Wisconsin Anti UNion Bill

By Cliff Montgomery – Mar. 10th, 2011

Wisconsin Governor Scott Walker and his Republican accomplices in the state Senate have proven themselves more clever than smart, after quickly ramming through stripped-down legislation meant to deny public employees their collective bargaining rights.

The state Senate requires that three-fifths of its members be present to vote on financial matters. The issue of collective bargaining rights for public employees is part of the Republican governor’s so-called ‘budget plan’.

For about three weeks, Wisconsin Senate Democrats have been out of state for the purpose of blocking the union-busting bill.

But overnight, Republicans quickly and quietly split Walker’s budget legislation into two. They placed the most questionable proposals–like the thorny issue of collective bargaining rights–into a separate bill that, they claimed, only needed a simple Senate majority for passage.
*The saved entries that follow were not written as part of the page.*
(* ===== verification/MerkleAppend.v ===== *)
(** * Appending to the persistent accumulator

    [append] freezes exactly the subtrees that the new leaves complete, in
    post-order and with consecutive post-order numbers, and returns the root of
    the longer list.  Storing those nodes keeps the reader correct, so any number
    of batches can be appended one after the other. *)
From stdpp Require Import base list numbers strings option gmap list_numbers.
From Stdlib Require Import ZArith Lia Bool.
From S2P Require Import Prelude Position Hash MerkleSpec InMemoryAccumulator AccumulatorSound AccumulatorProof AccumulatorProofFacts MerkleAccumulator MerkleAccumulatorFacts.
Import MerkleAccumulatorView.

(** ** The nodes that new leaves complete *)

(** Leaf [i] and the ancestors whose last leaf it is. *)
Definition leaf_chain (t : nat) (i : Z) : list (nat * Z) :=
  map (fun j => (j, i / pow2 j)) (seq 0 (S t)).

Fixpoint new_nodes (n : Z) (m : nat) : list (nat * Z) :=
  match m with
  | O => []
  | S m => leaf_chain (Z.to_nat (level n)) n ++ new_nodes (n + 1) m
  end.

(** The frozen nodes that end after leaf [n]. *)
Definition ends_after (n : Z) (x : nat * Z) : Prop := n < (snd x + 1) * pow2 (fst x).
#[export] Instance ends_after_dec n x : Decision (ends_after n x).
Proof. unfold ends_after. apply _. Defined.
Definition newf (n : Z) (nodes : list (nat * Z)) : list (nat * Z) :=
  filter (ends_after n) nodes.

Lemma newf_app n a b : newf n (a ++ b) = newf n a ++ newf n b.
Proof. apply filter_app. Qed.

Lemma newf_none n nodes :
  (forall l k, (l, k) ∈ nodes -> (k + 1) * pow2 l <= n) -> newf n nodes = [].
Proof.
  intros Hn. unfold newf. induction nodes as [|[l k] nodes IH]; [done|].
  rewrite filter_cons_False.
  - apply IH. intros; apply Hn; by right.
  - unfold ends_after. cbn [fst snd]. specialize (Hn l k (list_elem_of_here _ _)). lia.
Qed.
The action presumably met the approval of the billionaire Koch Brothers, who have backed Walker’s union- breaking bill since Day One.

But there are problems…

If indeed the legislation still constitutes a part of Gov. Walker’s budget plan, then it deals with financial issues. Thus a 3/5 majority is needed for legal passage, period.

Nor does it work for state GOP lawmakers to suddenly insist the union-breaking bill has nothing to do with the budget. That story only proves that Gov. Walker and other Republican lawmakers are a pack of liars, say labor representatives.

“Tonight, Scott Walker made it crystal clear to the people of Wisconsin–and the entire nation–the extent he will go to in order to pay back billionaires such as the Koch Brothers and bad actor corporations that want to destroy the middle class,” declared Mary Kay Henry, president of Service Employees International Union (SEIU).

“This legislative gimmick proves Walker’s attack on the middle class was never about balancing the budget – it was always about stripping workers of a voice and rewarding the cronies who helped finance his campaign.”

Representatives from Madison Teachers Inc. (MTI)–a union composed of public school teachers working in Madison, Wisconsin–already have said the bill “will be challenged in court.”

Thus in time, this “gimmick” could become a federal matter. And that may spell doom for the union-busting plans of Republican lawmakers in any state.

Why? Because the essential notion behind the collective bargaining rights of union members is founded on two Natural Rights: freedom of speech and freedom of assembly.

These liberties are not bestowed by any government, but are innate human rights. That’s why the Founding Fathers wrote in the Declaration of Independence “that all men are created equal, that they are endowed by their Creator with certain unalienable Rights, [and] that among these are Life, Liberty and the pursuit of Happiness.”

The U.S. Constitution thus doesn’t create liberties, but simply recognizes our most essential Natural Rights, which clearly include the freedoms of speech and assembly.

What governments have no power to grant, they have no power to take away.

And at first glance, it would appear that federal law agrees with this analysis.

In 1935, The Wagner Act–perhaps better known as the National Labor Relations Act–created a U.S. labor policy which recognized the rights of private-sector workers to organize and to engage in collective bargaining.

Some of the Wagner Act’s stated reasons for the law are telling:

“The inequality of bargaining power [for] employees who do not possess full freedom of association or actual liberty of contract…substantially burdens and affects the flow of commerce, and tends to aggravate recurrent business depressions, by depressing wage rates and the purchasing power of wage earners in industry and by preventing the stabilization of competitive wage rates and working conditions within and between industries [emphasis added].”

Over time, these rights were no longer seen as only pertaining to private-sector workers. In 1962, an executive order signed by President Kennedy recognized the right of public-employee unions to collectively bargain with federal agencies for better wages, benefits and working conditions.

We don’t claim to be legal experts here at The American Spark. But at first glance, it appears that Wisconsin Republican lawmakers have simply made a big mess much bigger.